## Extracted records:

........

(** The same inputs stop a debug build. *)
Lemma unreachable_ancestor_stops_debug_build fuel ancestor position cb chain ctx :
  assertionsEnabled = true →
  ContainingBlockChain ancestor (Some cb) chain None →
  length chain ≤ fuel →
  mapCoordinateToAncestor fuel position cb ancestor ctx = AssertionFailed.
Proof.
  intros Hdebug Hchain Hfuel.
  destruct (walkToAncestor_chain _ _ _ _ Hchain fuel position ctx Hfuel) as [ctx' Hwalk].
  unfold mapCoordinateToAncestor, bind. rewrite Hwalk; simpl.
  unfold ASSERT_NOT_REACHED, ASSERT. by rewrite Hdebug.
Qed.

(** Along a chain, a loop that returns has walked the whole chain. *)
Lemma walkToAncestor_chain_determines ancestor start chain stopAt :
  ContainingBlockChain ancestor start chain stopAt →
  ∀ fuel position ctx stopped ctx',
    walkToAncestor fuel ancestor start position ctx = Returns (stopped, ctx') →
    stopped = (stopAt, movedAlong ctx chain position).
Proof.
  induction 1 as [| |c chain stopAt Hne Hchain IH];
    intros fuel position ctx stopped ctx'.
  - destruct fuel; simpl; by intros [= <- <-].
  - destruct fuel; simpl; rewrite decide_True by done; by intros [= <- <-].
  - destruct fuel as [|fuel]; simpl; rewrite decide_False by done; [discriminate|].
    unfold bind. rewrite displayBoxForLayoutBox_ensures. intros Hwalk.
    apply IH in Hwalk. rewrite Hwalk.
    by rewrite (movedAlong_same_records ctx) by (intros; apply displayBoxOf_ensured).
Qed.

........

## What is needed:
The answer must be every line of the entries that includes the word "intros".

## Answer to this problem:
  intros Hdebug Hchain Hfuel.
    intros fuel position ctx stopped ctx'.
  - destruct fuel; simpl; by intros [= <- <-].
  - destruct fuel; simpl; rewrite decide_True by done; by intros [= <- <-].
    unfold bind. rewrite displayBoxForLayoutBox_ensures. intros Hwalk.
    by rewrite (movedAlong_same_records ctx) by (intros; apply displayBoxOf_ensured).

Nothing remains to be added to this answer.